**What the task asks:** Look through the data that follows and copy each line with the string "Hlen".

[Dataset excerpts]
------------------------------------------------------------------------

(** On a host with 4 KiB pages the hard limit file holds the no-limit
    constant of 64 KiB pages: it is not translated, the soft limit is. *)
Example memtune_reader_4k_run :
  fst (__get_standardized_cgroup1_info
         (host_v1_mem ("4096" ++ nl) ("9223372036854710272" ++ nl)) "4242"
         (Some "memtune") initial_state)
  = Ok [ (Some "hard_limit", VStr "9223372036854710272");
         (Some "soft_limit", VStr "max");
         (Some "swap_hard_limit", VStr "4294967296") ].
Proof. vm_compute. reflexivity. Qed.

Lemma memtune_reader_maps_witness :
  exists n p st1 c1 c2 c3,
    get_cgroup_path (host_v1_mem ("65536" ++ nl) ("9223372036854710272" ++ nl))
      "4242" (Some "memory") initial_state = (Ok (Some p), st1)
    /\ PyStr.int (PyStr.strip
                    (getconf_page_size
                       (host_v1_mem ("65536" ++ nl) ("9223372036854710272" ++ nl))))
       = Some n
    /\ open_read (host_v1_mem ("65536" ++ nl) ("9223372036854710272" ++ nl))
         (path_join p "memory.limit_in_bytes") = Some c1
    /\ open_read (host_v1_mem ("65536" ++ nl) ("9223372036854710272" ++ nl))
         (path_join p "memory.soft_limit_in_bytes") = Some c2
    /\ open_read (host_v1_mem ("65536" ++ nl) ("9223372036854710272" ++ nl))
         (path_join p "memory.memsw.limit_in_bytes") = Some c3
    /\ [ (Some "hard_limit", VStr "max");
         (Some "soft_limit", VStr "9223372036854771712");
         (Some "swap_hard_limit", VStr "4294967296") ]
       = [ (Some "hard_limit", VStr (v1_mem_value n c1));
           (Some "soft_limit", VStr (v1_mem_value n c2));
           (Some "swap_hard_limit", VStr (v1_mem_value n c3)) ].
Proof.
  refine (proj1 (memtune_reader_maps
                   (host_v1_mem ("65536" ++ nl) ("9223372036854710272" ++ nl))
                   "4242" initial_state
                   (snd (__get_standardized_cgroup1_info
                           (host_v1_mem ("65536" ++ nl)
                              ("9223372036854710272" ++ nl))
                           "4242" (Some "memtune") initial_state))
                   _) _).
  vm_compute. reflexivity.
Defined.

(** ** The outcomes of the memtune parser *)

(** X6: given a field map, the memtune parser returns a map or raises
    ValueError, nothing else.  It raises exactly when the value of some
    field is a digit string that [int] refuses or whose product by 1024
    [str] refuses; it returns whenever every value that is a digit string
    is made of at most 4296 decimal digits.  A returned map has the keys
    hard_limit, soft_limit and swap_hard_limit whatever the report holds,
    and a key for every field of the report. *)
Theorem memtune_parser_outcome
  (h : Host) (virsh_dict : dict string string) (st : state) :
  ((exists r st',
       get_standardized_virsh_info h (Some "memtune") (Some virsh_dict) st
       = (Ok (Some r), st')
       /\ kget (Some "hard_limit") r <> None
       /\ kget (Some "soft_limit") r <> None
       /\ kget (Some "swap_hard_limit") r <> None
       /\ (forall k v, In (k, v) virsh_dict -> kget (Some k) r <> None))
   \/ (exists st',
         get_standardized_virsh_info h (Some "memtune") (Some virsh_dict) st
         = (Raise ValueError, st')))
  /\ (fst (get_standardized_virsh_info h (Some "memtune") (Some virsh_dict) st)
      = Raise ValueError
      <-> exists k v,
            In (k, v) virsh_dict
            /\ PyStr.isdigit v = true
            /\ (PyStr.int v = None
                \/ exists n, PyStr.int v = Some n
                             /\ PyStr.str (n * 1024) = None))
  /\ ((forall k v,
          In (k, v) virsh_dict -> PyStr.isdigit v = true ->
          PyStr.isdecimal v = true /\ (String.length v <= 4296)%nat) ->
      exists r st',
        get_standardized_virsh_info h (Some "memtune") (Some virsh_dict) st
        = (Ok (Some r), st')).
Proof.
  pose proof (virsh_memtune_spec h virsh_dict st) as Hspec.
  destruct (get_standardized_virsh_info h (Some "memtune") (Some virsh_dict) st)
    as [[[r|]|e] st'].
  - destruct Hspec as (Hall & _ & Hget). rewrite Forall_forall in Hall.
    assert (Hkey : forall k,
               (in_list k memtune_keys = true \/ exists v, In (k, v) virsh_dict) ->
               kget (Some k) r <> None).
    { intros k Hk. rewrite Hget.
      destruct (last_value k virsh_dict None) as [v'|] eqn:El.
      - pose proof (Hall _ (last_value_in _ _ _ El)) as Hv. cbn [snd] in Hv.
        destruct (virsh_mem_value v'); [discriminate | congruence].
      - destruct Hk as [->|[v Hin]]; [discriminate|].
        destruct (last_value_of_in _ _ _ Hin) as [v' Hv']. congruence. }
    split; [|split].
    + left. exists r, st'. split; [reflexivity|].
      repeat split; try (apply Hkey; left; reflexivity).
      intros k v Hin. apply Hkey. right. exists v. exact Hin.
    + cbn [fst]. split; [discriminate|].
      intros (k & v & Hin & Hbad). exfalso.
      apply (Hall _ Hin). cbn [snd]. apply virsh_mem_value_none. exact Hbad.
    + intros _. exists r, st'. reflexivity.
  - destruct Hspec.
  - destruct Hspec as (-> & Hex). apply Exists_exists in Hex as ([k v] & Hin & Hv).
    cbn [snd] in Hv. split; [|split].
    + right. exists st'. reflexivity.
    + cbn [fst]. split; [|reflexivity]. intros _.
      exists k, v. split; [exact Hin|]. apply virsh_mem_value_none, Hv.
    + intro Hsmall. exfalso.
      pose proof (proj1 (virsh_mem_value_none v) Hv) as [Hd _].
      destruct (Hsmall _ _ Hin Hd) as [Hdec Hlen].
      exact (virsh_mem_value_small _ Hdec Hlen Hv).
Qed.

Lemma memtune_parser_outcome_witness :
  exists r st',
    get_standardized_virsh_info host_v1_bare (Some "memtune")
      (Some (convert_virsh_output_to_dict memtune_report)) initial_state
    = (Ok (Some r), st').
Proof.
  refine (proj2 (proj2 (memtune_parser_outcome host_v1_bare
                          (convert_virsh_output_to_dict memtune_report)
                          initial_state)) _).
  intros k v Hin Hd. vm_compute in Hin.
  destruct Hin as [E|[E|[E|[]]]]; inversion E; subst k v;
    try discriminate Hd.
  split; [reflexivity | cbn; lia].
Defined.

------------------------------------------------------------------------

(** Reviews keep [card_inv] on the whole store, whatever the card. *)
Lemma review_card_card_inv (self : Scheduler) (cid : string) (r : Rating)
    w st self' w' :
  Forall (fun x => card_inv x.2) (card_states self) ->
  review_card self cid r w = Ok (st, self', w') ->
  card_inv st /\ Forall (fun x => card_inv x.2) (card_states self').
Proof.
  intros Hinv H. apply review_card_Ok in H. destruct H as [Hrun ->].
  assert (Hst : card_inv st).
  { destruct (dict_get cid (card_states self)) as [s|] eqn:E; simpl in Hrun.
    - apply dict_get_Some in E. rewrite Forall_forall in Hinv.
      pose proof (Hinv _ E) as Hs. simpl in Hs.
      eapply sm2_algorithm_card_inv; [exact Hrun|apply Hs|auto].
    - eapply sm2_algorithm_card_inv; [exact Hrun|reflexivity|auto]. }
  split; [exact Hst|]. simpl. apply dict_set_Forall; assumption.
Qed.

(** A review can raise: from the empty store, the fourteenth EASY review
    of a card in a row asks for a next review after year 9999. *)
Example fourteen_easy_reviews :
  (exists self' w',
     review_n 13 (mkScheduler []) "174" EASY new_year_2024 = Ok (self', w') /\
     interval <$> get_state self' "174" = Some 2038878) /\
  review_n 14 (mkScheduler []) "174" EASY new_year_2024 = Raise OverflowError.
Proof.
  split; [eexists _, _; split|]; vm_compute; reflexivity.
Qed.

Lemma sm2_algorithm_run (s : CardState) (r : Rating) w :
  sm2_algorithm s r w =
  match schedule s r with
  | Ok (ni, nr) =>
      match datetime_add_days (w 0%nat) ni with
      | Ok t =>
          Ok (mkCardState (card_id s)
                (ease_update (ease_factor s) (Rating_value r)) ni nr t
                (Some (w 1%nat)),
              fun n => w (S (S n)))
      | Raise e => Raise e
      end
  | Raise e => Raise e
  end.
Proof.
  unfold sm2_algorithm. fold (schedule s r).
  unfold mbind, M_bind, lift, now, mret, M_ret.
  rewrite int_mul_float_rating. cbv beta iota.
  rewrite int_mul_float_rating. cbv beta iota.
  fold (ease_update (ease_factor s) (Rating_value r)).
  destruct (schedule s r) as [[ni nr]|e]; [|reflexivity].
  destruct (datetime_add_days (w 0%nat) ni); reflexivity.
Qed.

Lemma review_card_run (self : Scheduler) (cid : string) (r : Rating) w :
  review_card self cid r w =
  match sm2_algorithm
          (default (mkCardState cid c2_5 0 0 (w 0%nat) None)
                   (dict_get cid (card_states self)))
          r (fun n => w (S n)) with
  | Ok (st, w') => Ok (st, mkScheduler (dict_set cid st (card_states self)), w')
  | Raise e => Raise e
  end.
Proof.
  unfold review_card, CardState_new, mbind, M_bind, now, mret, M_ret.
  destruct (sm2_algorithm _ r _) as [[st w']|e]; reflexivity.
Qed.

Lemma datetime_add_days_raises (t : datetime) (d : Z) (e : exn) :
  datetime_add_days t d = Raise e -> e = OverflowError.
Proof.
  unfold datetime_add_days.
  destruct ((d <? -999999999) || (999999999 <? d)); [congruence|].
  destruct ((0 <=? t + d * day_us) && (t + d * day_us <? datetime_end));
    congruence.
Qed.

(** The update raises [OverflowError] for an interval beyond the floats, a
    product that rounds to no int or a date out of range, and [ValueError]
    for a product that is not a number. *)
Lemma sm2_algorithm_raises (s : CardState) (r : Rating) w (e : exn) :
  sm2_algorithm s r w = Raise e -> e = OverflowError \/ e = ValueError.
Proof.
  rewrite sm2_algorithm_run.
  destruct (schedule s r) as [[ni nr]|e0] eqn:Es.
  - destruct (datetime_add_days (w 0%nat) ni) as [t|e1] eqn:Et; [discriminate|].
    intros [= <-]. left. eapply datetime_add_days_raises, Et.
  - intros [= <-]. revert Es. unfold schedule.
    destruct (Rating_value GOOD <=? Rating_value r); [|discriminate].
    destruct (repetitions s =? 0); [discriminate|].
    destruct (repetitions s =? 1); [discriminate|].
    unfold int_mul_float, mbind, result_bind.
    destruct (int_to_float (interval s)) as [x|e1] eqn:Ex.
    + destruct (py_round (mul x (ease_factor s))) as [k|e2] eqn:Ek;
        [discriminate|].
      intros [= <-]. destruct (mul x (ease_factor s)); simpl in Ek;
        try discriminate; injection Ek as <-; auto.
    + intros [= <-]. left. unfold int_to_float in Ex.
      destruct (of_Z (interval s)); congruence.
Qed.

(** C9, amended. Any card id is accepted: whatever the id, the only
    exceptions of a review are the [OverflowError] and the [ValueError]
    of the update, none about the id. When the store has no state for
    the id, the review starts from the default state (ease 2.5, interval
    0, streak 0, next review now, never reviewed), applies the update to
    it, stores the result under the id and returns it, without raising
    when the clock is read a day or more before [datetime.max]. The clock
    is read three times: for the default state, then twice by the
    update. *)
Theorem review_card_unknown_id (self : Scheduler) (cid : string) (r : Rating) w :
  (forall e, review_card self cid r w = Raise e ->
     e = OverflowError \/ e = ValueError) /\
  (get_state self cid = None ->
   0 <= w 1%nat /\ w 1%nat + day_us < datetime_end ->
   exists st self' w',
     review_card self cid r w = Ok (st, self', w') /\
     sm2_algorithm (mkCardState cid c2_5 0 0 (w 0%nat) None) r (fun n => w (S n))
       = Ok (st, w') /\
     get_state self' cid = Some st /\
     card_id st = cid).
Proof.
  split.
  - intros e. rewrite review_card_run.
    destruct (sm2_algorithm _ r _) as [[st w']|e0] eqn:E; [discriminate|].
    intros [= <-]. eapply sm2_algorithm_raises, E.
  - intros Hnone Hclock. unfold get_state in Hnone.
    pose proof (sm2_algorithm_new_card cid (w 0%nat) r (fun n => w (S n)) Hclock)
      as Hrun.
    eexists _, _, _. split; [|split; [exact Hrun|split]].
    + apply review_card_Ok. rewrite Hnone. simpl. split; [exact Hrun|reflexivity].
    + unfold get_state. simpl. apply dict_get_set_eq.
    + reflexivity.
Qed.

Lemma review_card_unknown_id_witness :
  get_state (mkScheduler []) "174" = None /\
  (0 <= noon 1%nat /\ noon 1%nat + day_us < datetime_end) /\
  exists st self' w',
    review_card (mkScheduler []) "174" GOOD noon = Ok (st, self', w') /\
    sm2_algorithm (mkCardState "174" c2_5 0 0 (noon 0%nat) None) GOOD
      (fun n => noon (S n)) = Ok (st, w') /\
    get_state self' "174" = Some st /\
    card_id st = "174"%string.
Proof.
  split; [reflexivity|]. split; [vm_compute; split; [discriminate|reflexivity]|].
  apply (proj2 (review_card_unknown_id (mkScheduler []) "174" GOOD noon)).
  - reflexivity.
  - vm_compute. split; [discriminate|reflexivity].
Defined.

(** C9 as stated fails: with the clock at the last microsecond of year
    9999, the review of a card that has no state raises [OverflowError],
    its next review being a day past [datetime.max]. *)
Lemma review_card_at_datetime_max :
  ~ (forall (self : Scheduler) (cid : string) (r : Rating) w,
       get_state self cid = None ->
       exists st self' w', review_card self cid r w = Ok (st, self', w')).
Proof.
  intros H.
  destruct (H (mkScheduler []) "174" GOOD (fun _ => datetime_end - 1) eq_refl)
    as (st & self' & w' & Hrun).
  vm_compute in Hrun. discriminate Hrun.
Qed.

------------------------------------------------------------------------

**Answer section:**
      destruct (Hsmall _ _ Hin Hd) as [Hdec Hlen].
      exact (virsh_mem_value_small _ Hdec Hlen Hv).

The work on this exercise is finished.